This is similar to oil itself: its chemical makeup causes it to rise above other fluids, but also utterly permeates substances which it touches. Make a paper or food wet, and it will dry out after a short while. Pour oil on it, and it will remain oily for good. Remember the 1989 Exxon Valdez oil spill and the incredible damage it caused? New Orleans has long been dry from Hurricane Katrina, but Prince William Sound is still feeling the effect of the oil spill disaster.

The holiday of Chanukah is completely oil-oriented. The miracle involved the Greeks’ unsuccessful attempt to defile all the oil in the Holy Temple, and the miraculous jug of oil which burned for eight days. We celebrate by lighting menorahs—preferably with oil—and eating oily foods such as latkes and doughnuts. What is the inner connection between Chanukah and this non-miscible fluid which transcends yet permeates?

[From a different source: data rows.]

(* ===== verification/EngineFacts.v ===== *)
(** The engine against the contents that its log describes.

    [core] relates an engine to its log, to the operations written so far and
    to where they are: in the store, in the sealed tables in order, in the
    active table.  Every operation of the engine keeps it; between operations
    the operations written are those of the log. *)

From stdpp Require Import prelude list numbers gmap sorting.
From Stdlib Require Import ZArith Lia.
From S2P Require Import Prelude Bytes Segment KeyCodec KVKeys KVStore KVSpec KVReads KVQueue KVQueueFacts Overlay BTree.
From S2P Require Import LogCodec WalIO WalIOFacts TxnLog MemTable MemTableFacts FlushFacts FlushSpec Notify Engine Recovery LogMeaning.

(** ** Notifications do not panic *)

Definition notifier_ok (n : Notifier) : Prop :=
  Forall (fun c => (c < fresh n)%nat) (closed n) /\
  match appendNotify n with Some c => (c < fresh n)%nat /\ c ∉ closed n | None => True end.

Lemma notifyAppend_ok n : notifier_ok n -> exists n', notifyAppend n = Ret n' /\ notifier_ok n'.
Proof.
  intros [Hc Ha]. unfold notifyAppend. destruct (coalescing n); cbn [negb]; [destruct (coalesceFlag n); by eexists|].
  assert (Forall (fun c => (c < S (fresh n))%nat) (closed n)) as Hc' by (eapply Forall_impl; [exact Hc|]; cbn; intros; lia).
  assert (fresh n ∉ closed n) as Hf by (intros Hin; rewrite Forall_forall in Hc; specialize (Hc _ Hin); lia).
  unfold fire. destruct (appendNotify n) as [c|]; [rewrite bool_decide_false by apply Ha|]; (eexists; split; [done|]); split; cbn; try done.
  - constructor; [lia|done].
  - split; [lia|]. apply not_elem_of_cons. split; [lia|done].
  - split; [lia|done].
Qed.

Section core.
Context {L F W R D : Type} `{SkipListLaws L} `{BloomLaws F} `{WalLaws W R} `{BTreeLaws D} `{FlatBuffersLaws}.
Context (rows_ok : nat -> Prop).
Notation Engine := (Engine L F W D).
Notation log_means := (log_means rows_ok).

(** All records up to the position [p] are among [ops]. *)
Definition covers (Lg : wal_log) (opss : list (list queued_op)) (p : RecordPosition) (ops : list queued_op) : Prop :=
  exists i d, Lg !! i = Some (d, p) /\ concat (take (S i) opss) `prefix_of` ops.

Definition covered (Lg : wal_log) (opss : list (list queued_op)) (p : option RecordPosition) (ops : list queued_op) : Prop :=
  match p with Some p => covers Lg opss p ops | None => True end.

(** The tables with the operations that they and all before them hold. *)
Fixpoint offsets_ok (Lg : wal_log) (opss : list (list queued_op)) (before : list queued_op) (ts : list (MemTable L F)) (tabs : list put_ops) : Prop :=
  match ts, tabs with
  | t :: ts, po :: tabs => covered Lg opss (lastOffset t) (before ++ po.*2) /\ offsets_ok Lg opss (before ++ po.*2) ts tabs
  | [], [] => True
  | _, _ => False
  end.

(** The checkpoint in the store. *)
Definition checkpoint_ok (Lg : wal_log) (opss : list (list queued_op)) (md : kvmap) (base : list queued_op) : Prop :=
  match md !! SysKeyWalCheckPoint with
  | None => True
  | Some data => exists n p, data <> [] /\ UnmarshalMetadata data = Ret (mkMetadata n (Some p)) /\ covers Lg opss p base
  end.

Record core (n : nat) (e : Engine) (Lg : wal_log) (opss : list (list queued_op)) (base : list queued_op)
    (tabs : list put_ops) (act : put_ops) (md : kvmap) : Prop := {
  co_wal : wl_repr n (walIO e) Lg;
  co_log : log_means Lg opss;
  co_base : ops_ok base;
  co_store : ds_repr (dataStore e) (foldl a_queued ∅ base) md;
  co_tables : Forall2 (fun t po => table_of t po.*1) (sealedMemTables e) tabs;
  co_active : table_of (activeMemTable e) act.*1;
  co_arena : capacity (activeMemTable e) = ArenaSize e;
  co_means : Forall (Forall (fun x => means Lg x.1 x.2)) tabs /\ Forall (fun x => means Lg x.1 x.2) act;
  co_room : blen act + Z.of_nat n <= 2 ^ 62;
  co_offsets : offsets_ok Lg opss base (sealedMemTables e ++ [activeMemTable e]) (tabs ++ [act]);
  co_pending : Forall (fun fm => covered Lg opss (Pos (fm_metadata fm)) base) (pendingMetadata e);
  co_checkpoint : checkpoint_ok Lg opss md base;
  co_notifier : notifier_ok (notifier e)
}.
(* ===== verification/TxnFacts.v ===== *)
(** Transactions against the contents: nothing of a transaction is visible
    before it commits, and the commit adds all of it. *)

From stdpp Require Import prelude list numbers gmap sorting.
From Stdlib Require Import ZArith Lia.
From S2P Require Import Prelude Bytes Crc32 Segment KeyCodec KVKeys KVStore KVSpec KVReads KVQueue KVQueueFacts Overlay BTree.
From S2P Require Import LogCodec WalIO WalIOFacts TxnLog MemTable MemTableFacts FlushFacts FlushSpec Notify Engine Txn Recovery LogMeaning EngineFacts EngineWrites.

#[local] Notation KeyKV := KeyCodec.KeyKV.
#[local] Notation RowKey := KeyCodec.RowKey.
#[local] Notation KeyBlobChunk := KeyCodec.KeyBlobChunk.

(** What a transaction has gathered: operations, or the chunks of a blob. *)
Inductive gathered := GOps (ops : list queued_op) | GChunks (key : option bytes) (chunks : list bytes).

(** The kinds of transactions whose commits recovery knows. *)
Definition txn_kind (op et : Z) : Prop :=
  (et = LogEntryTypeKV /\ (op = LogOperationTypeInsert \/ op = LogOperationTypeDelete)) \/
  (et = LogEntryTypeRow /\ (op = LogOperationTypeInsert \/ op = LogOperationTypeDelete \/ op = LogOperationTypeDeleteRowByKey)) \/
  (et = LogEntryTypeChunked /\ op = LogOperationTypeInsert).

(** The record of a transaction depends on what never changes in it. *)
Ltac record_of_txn t :=
  match goal with |- context [txn_record ?h ?l ?c ?s ?x ?k] => change (txn_record h l c s x k) with (txn_record h l c s t k) end.

Section txns.
Context {L F W R D : Type} `{SkipListLaws L} `{BloomLaws F} `{WalLaws W R} `{BTreeLaws D} `{FlatBuffersLaws}.
Context (rows_ok : nat -> Prop).
Notation Engine := (Engine L F W D).
Notation engine_inv := (engine_inv rows_ok).
Notation fits := (fits (L := L) (F := F)).

Definition gathers (Lg : wal_log) (arena : Z) (t : Txn) (rest : list fb_log) (g : gathered) : Prop :=
  match g with
  | GOps ops => txnEntryType t <> LogEntryTypeChunked /\ Forall2 (means Lg) (memTableEntries t) ops /\
      Forall (fits arena) (memTableEntries t) /\ Forall2 (entry_means (txnOperation t) (txnEntryType t)) (all_entries rest) ops
  | GChunks key chunks => txnEntryType t = LogEntryTypeChunked /\ rowKey t = key /\ chunk_values rest = Ret chunks /\
      match key with Some k => blob_key k | None => chunks = [] end
  end.

Record txn_inv (Lg : wal_log) (arena : Z) (t : Txn) (g : gathered) : Prop := {
  ti_err : t_err t = None;
  ti_kind : txn_kind (txnOperation t) (txnEntryType t);
  ti_sum : 0 <= checksum t < 2 ^ 32;
  ti_chain : exists b rest, chain Lg (prevOffset t) (b :: rest) /\ gathers Lg arena t rest g
}.

(** Other writes in between do not matter. *)
Lemma txn_inv_grow Lg X arena t g : txn_inv Lg arena t g -> txn_inv (Lg ++ X) arena t g.
Proof.
  intros [He Hk Hs (b & rest & Hc & Hg)]. split; [done..|]. exists b, rest. split; [by apply chain_grow|].
  destruct g as [ops|key chunks]; [|done]. destruct Hg as (Ht & Hm & Hrest). split; [done|]. split; [|done].
  eapply Forall2_impl; [exact Hm|]. intros; by apply means_grow.
Qed.

Lemma chain_in Lg p rs : chain Lg p rs -> exists d, (d, p) ∈ Lg.
Proof. destruct 1; eexists; apply elem_of_app; right; by left. Qed.

Lemma chain_real n w Lg p rs : wl_repr n w Lg -> chain Lg p rs -> real_pos p.
Proof.
  intros Hw Hc. destruct (chain_in _ _ _ Hc) as [d Hd]. destruct (wl_positions _ _ _ Hw) as [_ Hall].
  rewrite Forall_forall in Hall. apply Hall. by apply (list_elem_of_fmap_2' snd _ (d, p)).
Qed.

Lemma kind_small op et : txn_kind op et -> 0 <= op < 256 /\ 0 <= et < 256.
Proof. intros [[-> [-> | ->]]|[[-> [-> |[-> | ->]]]|[-> ->]]]; by vm_compute. Qed.

Lemma Encode_length p : blen (Encode p) = 12.
Proof. unfold Encode. by rewrite blen_app, !blen_le_bytes. Qed.

(** A record of the transaction is the next link of the chain. *)
Lemma txn_record_links Lg t b rest hlc lsn crc state entry : real_pos (prevOffset t) -> chain Lg (prevOffset t) (b :: rest) ->
  txn_kind (txnOperation t) (txnEntryType t) -> 0 <= hlc < 2 ^ 64 -> 0 <= lsn < 2 ^ 64 -> 0 <= crc < 2 ^ 32 -> 0 <= state < 256 ->
  let d := txn_record hlc lsn crc state t entry in
  let r := fb_of_record (mkLogRecord lsn hlc crc (txnOperation t) state (txnEntryType t) (txnID t) (Encode (prevOffset t)) [entry]) in
  GetRootAsLogRecord d = Ret r /\ DecodeOffset (PrevTxnWalIndexBytes r) = Ret (Some (prevOffset t)) /\
  forall p, chain (Lg ++ [(d, p)]) p (b :: (rest ++ [r])).
Proof.
  intros Hp Hc Hk Hh Hl Hcr Hs d r. destruct (kind_small _ _ Hk) as [Ho Ht].
  assert (GetRootAsLogRecord d = Ret r) as Hr by (apply root_of_record; unfold record_fits; cbn; tauto).
  assert (PrevTxnWalIndexBytes r = Encode (prevOffset t)) as Hprev by apply prev_of_fb.
  split; [done|]. split; [rewrite Hprev; by apply DecodeOffset_Encode|]. intros p.
  apply (chain_next Lg d p [] r (prevOffset t) (b :: rest)); [done| |rewrite Hprev; by apply DecodeOffset_Encode|done].
  unfold PrevTxnWalIndexLength. rewrite Hprev, Encode_length. lia.
Qed.
(* ===== verification/EngineSpec.v ===== *)
(** What the engine promises: a map with transactions.

    The state of the promise, [astate], is a map of typed keys and the
    transactions that are open with what they have gathered.  A call either
    fails and leaves the map alone, or does to the map what [a_step] says; the
    background work does nothing to it.  [sim] relates an engine and its
    transactions to such a state. *)

From stdpp Require Import prelude list numbers gmap sorting.
From Stdlib Require Import ZArith Lia.
From S2P Require Import Prelude Bytes Crc32 Segment KeyCodec KVKeys KVStore KVBolt KVSpec KVReads KVQueue KVQueueFacts Overlay BTree.
From S2P Require Import LogCodec WalIO WalIOFacts TxnLog MemTable MemTableFacts Samples FlushFacts FlushSpec Notify Engine Txn Recovery LogMeaning EngineFacts EngineWrites TxnFacts EngineReads EngineFlush.

#[local] Notation KeyKV := KeyCodec.KeyKV.
#[local] Notation RowKey := KeyCodec.RowKey.
#[local] Notation KeyBlobChunk := KeyCodec.KeyBlobChunk.

(** ** The promise *)

Record a_txn := mkATxn { at_op : Z; at_type : Z; at_gathered : gathered }.

(** A transaction that has ended is [None]. *)
Record astate := mkAState { a_map : kvmap; a_txns : list (option a_txn) }.

Inductive engine_call :=
| DoWrite (hlc : Z) (now : nat -> Z) (c : write_call)
| DoBegin (id : bytes) (hlc op et : Z)
| DoAppendKV (i : nat) (hlc : Z) (key value : bytes)
| DoAppendColumns (i : nat) (hlc : Z) (row : bytes) (cols : columns)
| DoCommit (i : nat) (hlc : Z) (now : nat -> Z)
| DoFlush (fuel : nat) (order : list bytes -> list bytes)
| DoSync.

(** What a transaction gathers from a call; [None] is a refusal that leaves it
    open, [Some None] one that ends it. *)
Definition gather_kv (key value : bytes) (t : a_txn) : option (option gathered) :=
  match at_gathered t with
  | GOps ops => if at_type t =? LogEntryTypeRow then None else Some (Some (GOps (ops ++ [txn_kv_op (at_op t) (KeyKV key) value])))
  | GChunks k chunks =>
      if bool_decide (default (KeyBlobChunk key 0) k = KeyBlobChunk key 0)
      then Some (Some (GChunks (Some (KeyBlobChunk key 0)) (chunks ++ [value]))) else Some None
  end.

Definition gather_columns (row : bytes) (cols : columns) (t : a_txn) : option (option gathered) :=
  match at_gathered t with
  | GOps ops => if (at_type t =? LogEntryTypeRow) && negb (bool_decide (cols = [])) then Some (Some (GOps (ops ++ [txn_row_op (at_op t) (RowKey row) cols]))) else None
  | GChunks _ _ => None
  end.

Definition with_txn (i : nat) (t : option a_txn) (a : astate) : astate := mkAState (a_map a) (<[i := t]> (a_txns a)).

(** The effect of a gathering call, by whether it failed. *)
Definition a_gather (i : nat) (g : a_txn -> option (option gathered)) (failed : bool) (a : astate) : astate :=
  match a_txns a !! i with
  | Some (Some t) =>
      match g t with
      | None => a
      | Some (Some g) => with_txn i (if failed then None else Some (mkATxn (at_op t) (at_type t) g)) a
      | Some None => with_txn i None a
      end
  | _ => a
  end.

(** What a commit does to the map; the checksum of a blob is some number. *)
Definition committed (sum : Z) (g : gathered) : list queued_op :=
  match g with GOps ops => ops | GChunks (Some key) chunks => [QSetLobChunks key chunks sum] | GChunks None _ => [] end.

An understanding of the Greeks’ objective and the Maccabean victory will allow us to understand why oil is so symbolic of the war, and an appropriate way to celebrate our victory.

What is the connection between Chanukah and this fluid which transcends yet permeates?

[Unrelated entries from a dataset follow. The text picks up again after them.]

Lemma ApplyRecord_follows now d p : X = [(d, p)] -> engine_inv rows_ok (S (length (concat Y) + n)) e Lg opss md -> (forall i, 0 <= now i < 2 ^ 63) ->
  follows n e Lg X opss Y md (append_answer (walIO e) d) (ApplyRecord fuel now e d p).
Proof.
  intros HX (base & tabs & act & Hc & Hwr) Hnow. destruct decoded_records as [rs Hrs]. rewrite HX in Hrs. apply Forall2_cons_inv_l in Hrs as (r & rs' & Hr & _ & ->). cbn [fst] in Hr.
  unfold ApplyRecord, follows. destruct (Z.eqb_spec (Offset p) 0) as [Ho|Ho]; [eexists e, _; split; [done|]; left; split; [done|]; exists (d, p); rewrite HX; split; [by left|done]|].
  rewrite Hr. cbn [mbind outcome_bind]. destruct (Z.eqb_spec (nextLSN e) (fb_lsn r)) as [Hlsn|Hlsn]; cbn [negb].
  - pose proof (log_means_length _ _ _ Hl) as Hll. pose proof (log_means_length _ _ _ (co_log _ _ _ _ _ _ _ _ _ Hc)) as Hll'. rewrite HX, !length_app in Hll. cbn [length] in Hll.
    destruct Y as [|ops [|]]; [cbn in Hll; lia| |cbn in Hll; lia]. cbn [concat] in *. rewrite app_nil_r in *.
    pose proof Hl as Hl'. rewrite HX in Hl'. destruct (log_means_head [] Lg d p opss ops [] Hl' Hll') as (r' & Hr' & Hrm). assert (r' = r) as -> by congruence.
    destruct (core_append rows_ok _ _ Lg opss base tabs act md d r ops (core_counter rows_ok _ _ _ _ _ _ _ _ (nextLSN e) Hc) Hr Hrm) as (e1 & res & Ha & _ & _ & _ & Hres).
    rewrite Ha. cbn [mbind outcome_bind]. unfold append_record in Ha. cbn [walIO with_counter] in Ha. destruct (wl_Append (walIO e) d) as [[w1 res1]| |] eqn:Hap; [|done..]. injection Ha as <- <-.
    destruct res1 as [p1|x].
    + pose proof (isEqualOffset_spec p1 p) as Heq. destruct (isEqualOffset p1 p); cbn [negb].
      * assert (p1 = p) as -> by by apply Heq.
        destruct (replica_handleRecord n _ Lg opss d p r ops [] [] base tabs act md fuel now Hll' Hres Hwr Hr Hrm ltac:(by rewrite <- HX) Hnow) as (e' & tabs' & act' & Hrun & Hc' & Hwr' & Hfr).
        { intros puts Hp. eapply (Hfit []); [exact HX|done|]. by rewrite app_nil_r. }
        rewrite Hrun. eexists e', None. split; [done|]. rewrite HX. split; [|split; [by exists w1, (Ok p)|]; split; [by exists base, tabs', act'|destruct Hfr as (-> & _ & _ & _ & -> & _); done]].
        intros [|i] d' p' r' Hi Hr''; [|done]. injection Hi as <- <-. unfold nextLSN in Hlsn. replace (writeSeenCounter e + 1 + Z.of_nat 0) with (writeSeenCounter e + 1) by lia. congruence.
      * eexists _, _. split; [done|]. right. exists [p1]. split; [by exists w1, (Ok p1)|]. rewrite HX. intros [= Hpp]. by apply Heq in Hpp.
    + eexists _, _. split; [done|]. split; [by exists w1, (Err x)|]. split; [|done]. exists base, tabs, act. split; [by eapply core_weaken_by|done].
  - eexists e, _. split; [done|]. split; [done|]. intros Hall. apply Hlsn. rewrite (Hall 0%nat d p r); [|by rewrite HX|done]. unfold nextLSN. f_equal. lia.
Qed.
End stream.

(** C4. A replica follows its leader.  The records [X] come after the replica's
    log in the log of the leader.  If the replica takes them, one at a time or
    as a batch, its log is the leader's and it stands for the leader's
    contents, transactions and blobs included; it refuses them, unchanged, when
    their numbers do not follow its own, and it notices when its log would give
    them other positions than the leader's. *)
Theorem replica_follows_its_leader n e Lg X opss Y md fuel now : log_means rows_ok (Lg ++ X) (opss ++ Y) ->
  engine_inv rows_ok (length X + S (length (concat Y) + n)) e Lg opss md -> X <> [] -> (length (Lg ++ X) < fuel)%nat ->
  (forall i j, 0 <= now i j < 2 ^ 63) -> entries_fit (ArenaSize e) Lg X ->
  follows n e Lg X opss Y md (batch_answer (walIO e) X.*1) (ApplyRecords fuel now e X.*1 X.*2) /\
  (forall d p, X = [(d, p)] -> follows n e Lg X opss Y md (append_answer (walIO e) d) (ApplyRecord fuel (now 0%nat) e d p)).
Proof.
  intros Hl Hinv Hne Hf Hnow Hfit. split; [by apply ApplyRecords_follows|]. intros d p HX. apply ApplyRecord_follows; try done. by eapply engine_inv_weaken.
Qed.
End replica.

Section example.
#[local] Existing Instance demo_codec.
#[local] Existing Instance demo_codec_laws.

Definition sample_record : LogRecord := call_record 1 1 sample_write.
Definition sample_stream : wal_log := [(FBEncode sample_record 512, mkPos 1 64)].

Lemma sample_record_ok : call_ok (L := map_list) (F := list bytes) any_rows (1024 * 1024) sample_write.
Proof. split; [|done]. repeat constructor; by vm_compute. Qed.

Lemma sample_root : GetRootAsLogRecord (FBEncode sample_record 512) = Ret (fb_of_record sample_record).
Proof. apply root_of_record, call_record_fits; lia. Qed.

Lemma sample_stream_means : log_means any_rows sample_stream [call_ops sample_write].
Proof. apply (lm_snoc any_rows [] [] _ _ _ _ (lm_nil any_rows) sample_root). by apply (call_record_means any_rows (1024 * 1024)), sample_record_ok. Qed.

Lemma sample_stream_fits : entries_fit (L := map_list) (F := list bytes) (1024 * 1024) [] sample_stream.
Proof.
  apply (entries_fit_one _ _ _ _ _ sample_root). intros puts Hp.
  assert (fb_txn_state (fb_of_record sample_record) = TransactionStateNone) as Hst by reflexivity. destruct Hp as [_|p' b rest Hst' _ _|kv Hst' _ _]; [|by rewrite Hst in Hst'..].
  apply Forall_forall. intros x Hx%list_elem_of_In. refine (proj1 (forallb_forall (fun y => canPut (NewMemTable (1024 * 1024)) y.1 y.2) _) _ x Hx). vm_compute. reflexivity.
Qed.

Lemma replica_follows_its_leader_witness : exists (e : Engine map_list (list bytes) WalWorld (BoltWorld kvmap)) md,
  follows any_rows 900 e [] sample_stream [] [call_ops sample_write] md (batch_answer (walIO e) sample_stream.*1)
    (ApplyRecords 2 (fun _ _ => 7) e sample_stream.*1 sample_stream.*2).
Proof.
  destruct sample_sim as (e & (opss & md & Hinv & _) & Ha). exists e, md.
  assert (opss = []) as -> by (destruct Hinv as (base & tabs & act & Hc & _); pose proof (log_means_length _ _ _ (co_log _ _ _ _ _ _ _ _ _ Hc)); by destruct opss).
  assert (engine_inv any_rows (length sample_stream + S (length (concat [call_ops sample_write]) + 900)) e [] [] md) as Hinv' by exact (engine_inv_weaken any_rows 96 904 e [] [] md Hinv).
  assert (entries_fit (L := map_list) (F := list bytes) (ArenaSize e) [] sample_stream) as Hfit by (rewrite Ha; exact sample_stream_fits).
  assert (forall i j : nat, 0 <= (fun _ _ : nat => 7) i j < 2 ^ 63) as Hnow by (intros; lia).
  exact (proj1 (replica_follows_its_leader any_rows 900 e [] sample_stream [] [call_ops sample_write] md 2 (fun _ _ => 7) sample_stream_means Hinv' ltac:(discriminate) Nat.lt_1_2 Hnow Hfit)).
Defined.
End example.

As opposed to the story of Purim, when our oppressors wished to physically annihilate our people, the Greeks did not long for our demise. They “merely” wanted us to abandon our obstinate loyalty to our “outdated” mitzvot, and assimilate into the progressive Greek culture. (We apologize if this argument sounds familiar and all too contemporary . . . we’re just reporting the historical facts!)

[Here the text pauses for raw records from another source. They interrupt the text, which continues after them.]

(* ===== verification/Fuzzer.v ===== *)
(** The fuzzer: internal/services/fuzzer/{fuzz_engine,stats}.go.

    Random operations on an engine, from pools of keys, columns and values that
    are mutated while the workers run, and the statistics of the operations.
    The workers, the mutation loop, the requests for statistics and the monitor
    interleave; each of their rounds is one step, since the pools and the
    statistics are used under their locks and every call of the engine is one
    step of its own model.  math/rand is the sequence of its draws; the letters
    of gofakeit and the histogram are arguments.  The rate of a ticker is left
    out. *)

From stdpp Require Import prelude list numbers gmap sorting.
From Stdlib Require Import ZArith Lia.
From S2P Require Import Prelude Bytes Segment KeyCodec KVKeys KVStore KVSpec KVReads KVQueue KVQueueFacts Overlay BTree.
From S2P Require Import LogCodec WalIO WalIOFacts TxnLog MemTable MemTableFacts Samples FlushFacts FlushSpec Notify GrpcUtils Engine Txn Recovery LogMeaning EngineFacts EngineWrites TxnFacts EngineReads EngineFlush EngineSpec HttpApi HttpSpec.
Import Stdlib.Strings.String.StringSyntax.

(** ** Random numbers *)

Record Rand := mkRand { draws : nat -> Z; drawn : nat }.

(** A computation that draws numbers and may panic. *)
Definition M (A : Type) : Type := Rand -> outcome (Rand * A).
#[global] Instance M_ret : MRet M := fun A a r => Ret (r, a).
#[global] Instance M_bind : MBind M := fun A B f m r => '(r, a) ← m r; f a r.

Definition panicking {A} : M A := fun _ => Panic.

(** [rand.Intn] panics unless its argument is positive. *)
Definition Intn (n : Z) : M Z := fun r =>
  if n <=? 0 then Panic else Ret (mkRand (draws r) (S (drawn r)), draws r (drawn r) mod n).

There were a fistful of Jews who refused to discard the mitzvot in favor of Hellenism. We owe these heroic people a debt of gratitude: if not for them, our nation would today be as extinct as Hellenism and the ancient Greeks.

What exactly is the nature of these mitzvot which triggered this intense battle?

Mitzvot are the directives which emanate from G‑d. Needless to say, directives which originate from a spiritual infinite being can be understood by us physical finite beings as much as an earthworm can grasp E = mc2. Yet incredibly—and much to the ire of the ancient Greeks—these ultra-transcendent mitzvot permeate every detail of our mundane lives, which they seemingly should transcend. Before, after, and while eating; before, after, and while sleeping; before, after, and while involved in business—the mitzvot affect every area of life.

The merging of the highest levels of divinity with mundane everyday life, a seemingly impossible phenomenon, is made possible by the fact that—to use Kabbalistic lingo—G‑d transcends transcendency. He can transcend or permeate, or be both simultaneously. Just like oil!

While munching on tasty oily latkes, let us be thankful to the fledgling Maccabee army who risked their life for the oil. It is to their credit that 2,200 years later we still have the ability to oil our life with mitzvot, thus infusing our humdrum existence with unimaginable holiness.

Rabbi Naftali Silberberg is a writer, editor and director of the curriculum department at the Rohr Jewish Learning Institute. Rabbi Silberberg resides in Brooklyn, New York, with his wife, Chaya Mushka, and their three children.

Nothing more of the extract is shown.